The Fisher test is one way to test whether there are differences in the distribution of cases among cells of a contingency table. If these sample data are much smaller in numbers of cases than your "real" data then a chi-square test might be better. Neither test specifies exactly how the distribution differs. Typically a display of the contingency table is fairly self explanatory, although if you are writing this up for others then you might want to add some discussion based on your knowledge of the subject matter.

It seems that you have added a category of "missing" to your 4 numeric categories. That might not be wise. Handling of missing data is tricky, particularly if the probability of a value's being missing is somehow related to its actual value. The missing-data tag on this site has many useful posts. You might also follow the multiple-imputation tag to see if that is appropriate or helpful for your application. In your case, without imputation, I might first determine whether groups A and B differed in the frequency of missing data, then proceed to analyze the non-missing values.

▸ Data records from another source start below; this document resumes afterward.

(* ===== verification/Naming.v ===== *)
(** * Session directories: names, rotation, retention

    crates/core/src/session_name.rs, crates/core/src/log/rotate.rs,
    crates/core/src/log/retention.rs and the retention pass of the server
    (crates/server/src/lib.rs).  The calendar of the [time] crate is a
    parameter. *)
From stdpp Require Import base numbers strings list.
From S2P Require Import Prelude Text.

Local Open Scope Z_scope.
Local Open Scope tm_scope.

(** ** session_name.rs *)
Module SessionName.
Definition DEFAULT_CLI_SESSION_NAME_PATTERN : list Z := lit "{prefix}_{kind}_{iface}_{timestamp}".
Definition DEFAULT_SERVER_SESSION_NAME_PATTERN : list Z := lit "tracemux_{kind}_{iface}_{unix_ns}".

Record SessionNameParts := mkParts {
  prefix : list Z; kind : list Z; iface : list Z; timestamp : list Z; unix_ns : Z }.

Definition name_char (ch : Z) : bool :=
  is_ascii_alphanumeric ch || (ch =? 45) || (ch =? 95) || (ch =? 46).
Definition dash_or_dot (ch : Z) : bool := (ch =? 45) || (ch =? 46).

(** The character loop: anything else becomes a dash, runs of dashes collapse. *)
Fixpoint sanitize_loop (previous_dash : bool) (input : list Z) : list Z :=
  match input with
  | [] => []
  | ch :: input' =>
      let mapped := if name_char ch then ch else 45 in
      if mapped =? 45 then
        if negb previous_dash then mapped :: sanitize_loop true input' else sanitize_loop true input'
      else mapped :: sanitize_loop false input'
  end.

(** Only ASCII characters leave the loop, so [len] and [truncate], which count
    bytes, count characters here. *)
Definition sanitize_session_name (input : list Z) : list Z :=
  let trimmed := trim_matches dash_or_dot (sanitize_loop false input) in
  let trimmed := if 160 <? zlen trimmed then trim_matches dash_or_dot (take 160 trimmed) else trimmed in
  match trimmed with [] => lit "session" | _ => trimmed end.

Definition render_session_name (pattern : list Z) (parts : SessionNameParts) : list Z :=
  let pattern := match trim pattern with [] => DEFAULT_CLI_SESSION_NAME_PATTERN | p => p end in
  let rendered :=
    replace (lit "{unix_ns}") (show_int (unix_ns parts))
      (replace (lit "{timestamp}") (timestamp parts)
         (replace (lit "{iface}") (iface parts)
            (replace (lit "{kind}") (kind parts)
               (replace (lit "{prefix}") (prefix parts) pattern)))) in
  sanitize_session_name rendered.

(** No two adjacent dashes; [prev] tells whether a dash precedes. *)
Fixpoint no_double_dash (prev : bool) (l : list Z) : bool :=
  match l with
  | [] => true
  | c :: l' => negb (prev && (c =? 45)) && no_double_dash (c =? 45) l'
  end.

Lemma sanitize_loop_safe prev l :
  Forall (fun c => name_char c = true) (sanitize_loop prev l) /\
  no_double_dash prev (sanitize_loop prev l) = true.
Proof.
  revert prev. induction l as [|c l IH]; intros prev; [by split; [constructor|]|]. cbn [sanitize_loop].
  set (m := if name_char c then c else 45).
  assert (Hm : name_char m = true) by (unfold m; by destruct (name_char c) eqn:E).
  destruct (m =? 45) eqn:Em.
  - destruct prev; cbn [negb]; [apply IH|]. destruct (IH true) as [H1 H2]. split; [by constructor|].
    cbn [no_double_dash]. rewrite Em. by rewrite H2.
  - destruct (IH false) as [H1 H2]. split; [by constructor|]. cbn [no_double_dash].
    by rewrite Em, H2, andb_false_r.
Qed.
(** ** source/mod.rs *)
Inductive ChannelSpec :=
| Serial (port : list Z) (baud data_bits : Z) (parity : list Z) (stop_bits : Z) (flow : list Z)
| Tcp (addr : list Z)
| Udp (bind : list Z)
| Pcap (c : PcapConfig)
| File (path : list Z) (follow : bool)
| Pipe (path : list Z)
| Process (argv : list (list Z))
| Mock (tag : list Z)
| Replay (path : list Z)
| Syslog (bind : list Z)
| Mqtt (broker topic : list Z)
| HttpWebhook (bind path : list Z)
| Telnet (addr : list Z)
| Ssh (addr user : list Z)
| Visa (resource : list Z)
| Remote (url : list Z)
| Journald (unit_filter : option (list Z))
| WinEventLog (channel : list Z)
| Etw (provider : list Z)
| JLinkRtt (channel : Z)
| CanBus (iface : list Z).

(** The fields of [ChannelSpec::Pcap] are those of the configuration. *)
Definition from_channel_spec (s : ChannelSpec) : option PcapConfig :=
  match s with Pcap c => Some c | _ => None end.
Definition into_channel_spec (c : PcapConfig) : ChannelSpec := Pcap c.

(** ** spec.rs: percent coding *)
Definition hex_val (b : Z) : option Z :=
  if in_range 48 57 b then Some (b - 48)
  else if in_range 97 102 b then Some (b - 97 + 10)
  else if in_range 65 70 b then Some (b - 65 + 10)
  else None.

Fixpoint pct_decode_bytes (l : list Z) : list Z :=
  match l with
  | [] => []
  | b :: rest =>
      match rest with
      | h :: (lo :: rest') =>
          if b =? 37 then
            match hex_val h, hex_val lo with
            | Some hv, Some lv => Z.lor (Z.shiftl hv 4) lv :: pct_decode_bytes rest'
            | _, _ => b :: pct_decode_bytes rest
            end
          else (if b =? 43 then 32 else b) :: pct_decode_bytes rest
      | _ => (if b =? 43 then 32 else b) :: pct_decode_bytes rest
      end
  end.
Definition pct_decode (s : list Z) : list Z := from_utf8_lossy (pct_decode_bytes (utf8 s)).

Definition unreserved (b : Z) : bool :=
  is_ascii_alphanumeric b || (b =? 45) || (b =? 46) || (b =? 95) || (b =? 126).
Definition pct_encode_byte (b : Z) : list Z :=
  if unreserved b then [b] else 37 :: show_hex2 true b.
Definition pct_encode (s : list Z) : list Z := concat (map pct_encode_byte (utf8 s)).

(** ** spec.rs: queries *)
Inductive SpecError :=
| MissingScheme
| MissingEq
| BadNumber (key : list Z)
| BadMode
| NoProgram
| Unsupported
| Core (e : ErrorId).
Abbreviation sres A := (res SpecError A).
Abbreviation Query := (gmap (list Z) (list Z)).
Lemma sink_run_inv os : forall s ps,
  sink_inv s ps -> Forall op_fine os -> pos (raw s) + ops_bytes os <= u64_max ->
  sink_inv (sink_run s os) (ps ++ concat (map indexed os)).
Proof.
  induction os as [|o os IH]; intros s ps Hi HF Hu; [by rewrite app_nil_r|].
  inversion HF; subst. cbn [ops_bytes map concat] in *.
  assert (Hnn : forall l, 0 <= ops_bytes l).
  { clear. induction l as [|[] l IH]; simpl; try lia. pose proof (zlen_nonneg data). lia. }
  pose proof (Hnn os). destruct (sink_step_inv s ps o Hi) as [Hi' Hp']; [done|lia|].
  rewrite (assoc_L (++)). apply IH; [done|done|]. lia.
Qed.

Lemma create_inv sid src host decoder : sink_inv (sink_create sid src host decoder [] [] [] []) [].
Proof. by split. Qed.
End Sink.

(** The index never dangles: after any run of a fresh sink, with flushes,
    record writes and whole index rows failing at will and buffers spilling at
    will, also when its caller goes on after a failure, the index rows
    written so far are in order exactly the payloads whose row was reached, and
    each row's offset and length read back its payload from the bytes that are
    already on disk (so also after a crash at that point). *)
Theorem sink_rows_read_back rfc sid src host decoder os :
  Forall op_fine os -> ops_bytes os <= u64_max ->
  let s := sink_run rfc (sink_create sid src host decoder [] [] [] []) os in
  Forall2 (names (disk (inner (raw s)))) (stream (index s)) (concat (map indexed os)).
Proof.
  intros HF Hu s.
  destruct (sink_run_inv rfc os _ [] (create_inv sid src host decoder) HF) as [_ H]; [|exact H].
  cbn [raw sink_create raw_create pos]. zlia.
Qed.
Definition ts0 : DualTimestamp := mkTs 0 0 0 0 0 0 QUnknown 0 CSystem.
Definition sink_ops0 : list sink_op :=
  [OpRaw NoFault 0 ts0 In [1; 2]; OpRaw (RawFlush 1) 0 ts0 In [3; 4]; OpRaw (IndexFlush 0) 1 ts0 Out [5];
   OpRecord row_fine (mkRowIo 0 (Some RowTorn) None) ts0 (mkRecord None None None VNull [] None); OpCommit (mkSyncIo None (Some 0%nat) None None);
   OpCommit sync_fine].
Lemma sink_rows_read_back_witness :
  let s := sink_run (fun _ => None) (sink_create 7 None None [] [] [] [] []) sink_ops0 in
  Forall2 (names (disk (inner (raw s)))) (stream (index s)) (concat (map indexed sink_ops0)).
Proof.
  apply (sink_rows_read_back (fun _ => None) 7 None None [] sink_ops0).
  - repeat (apply Forall_cons; split; [vm_compute; first [exact I|discriminate]|]). constructor.
  - vm_compute. discriminate.
Defined.

(** Finding: after a short write to [raw.bin] the writer's position is stale: the
    next row is written with the offset of the torn bytes, and reading it back
    does not give its payload. *)
Theorem raw_short_write_misindexes rfc :
  let s0 := sink_create 7 None None [] [] [] [] [] in
  let '(s1, r1) := append_raw rfc (RawShort 1) 0 s0 ts0 In [1; 2] in
  let '(s2, r2) := append_raw rfc NoFault 0 s1 ts0 In [8; 9] in
  r1 = Err E1001PipelineGeneric /\ r2 = Ok tt /\
  exists e, disk (index s2) = [e] /\ read_at (disk (inner (raw s2))) (off e) (len e) = Ok [1; 8].
Proof. repeat split. eexists. split; reflexivity. Qed.

(** ** logsink/mod.rs and logsink/fanout.rs *)
Class LogSink (S : Type) := {
  ls_append_raw : S -> DualTimestamp -> Dir -> list Z -> S * result unit;
  ls_append_record : S -> DualTimestamp -> Record_ -> S * result unit;
  ls_commit : S -> S * result unit;
  ls_close : S -> S * result unit
}.

(** The file sink as a [LogSink], without I/O errors. *)
#[export] Instance FileLogSink_LogSink (rfc3339 : Z -> option (list Z)) : LogSink FileLogSink := {
  ls_append_raw := append_raw rfc3339 NoFault 0;
  ls_append_record := append_record rfc3339 row_fine row_fine;
  ls_commit := commit sync_fine;
  ls_close := close sync_fine
}.

Section Fanout.
  Context {S} `{!LogSink S}.

(** The loop every method shares: the first error ends it. *)
Fixpoint forward (call : S -> S * result unit) (sinks : list S) : list S * result unit :=
  match sinks with
  | [] => ([], Ok tt)
  | s :: sinks' =>
      let '(s1, r) := call s in
      match r with
      | Ok _ => let '(rest, r') := forward call sinks' in (s1 :: rest, r')
      | Err e => (s1 :: sinks', Err e)
      | Panic => (s1 :: sinks', Panic)
      end
  end.
Definition fanout_append_raw (sinks : list S) (t : DualTimestamp) (d : Dir) (data : list Z) : list S * result unit :=
  forward (fun s => ls_append_raw s t d data) sinks.
Definition fanout_append_record (sinks : list S) (t : DualTimestamp) (r : Record_) : list S * result unit :=
  forward (fun s => ls_append_record s t r) sinks.
Definition fanout_commit (sinks : list S) : list S * result unit := forward ls_commit sinks.
Definition fanout_close (sinks : list S) : list S * result unit := forward ls_close sinks.

(** The sinks called are a prefix; those behind a failing one are untouched. *)
Lemma forward_prefix call sinks :
  let '(out, r) := forward call sinks in
  exists k, (k <= length sinks)%nat /\
    out = map (fun s => fst (call s)) (take k sinks) ++ drop k sinks /\
    (r = Ok tt -> k = length sinks).
Proof.
  induction sinks as [|s sinks IH]; simpl; [by exists O|].
  destruct (call s) as [s1 [[]|e|]] eqn:E.
  - destruct (forward call sinks) as [out r]. destruct IH as (k & Hk & -> & Hr).
    exists (Datatypes.S k). simpl. rewrite E. split; [lia|]. split; [done|]. intros H. by rewrite (Hr H).
  - exists 1%nat. simpl. rewrite E. split; [lia|]. split; [done|]. done.
  - exists 1%nat. simpl. rewrite E. split; [lia|]. split; [done|]. done.
Qed.
End Fanout.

If you are interested in some measure of the average difference in scores between groups A and B, and particularly if you are interested in whether there are differences between Test 1 and Test 2, or interactions between the Groups and the Tests, then you should instead follow @whuber's recommendation in a comment and just treat the values as numeric in a linear model or ANOVA. As he notes, even though your data can't be normally distributed, in practice with large numbers of cases and these types of data the normal-theory methods will generally work well enough. After thinking about this, I prefer his suggestion over mine, as you have an ordered numeric score rather than simply a set of arbitrary non-ordered categories.

Note that the default for numeric tests in R (whether lm or wilcox.test) is to ignore missing data. So you should try to understand the nature of the data's missingness, whether you proceed with contingency tables or with numeric data analysis.

Finally, note that the "Warning" from wilcox.test was just that: a warning rather than an indication that your results are incorrect. The test was OK, reporting a p-value based on a normal approximation rather than an exact p-value based on the data values. If you had 50 or more cases, your call to wilcox.test would not even have tried to calculate exact p-values. The coin package in R has a wilcox_test function that can calculate exact p-values in the presence of ties, but I see no need here for an exact p-value.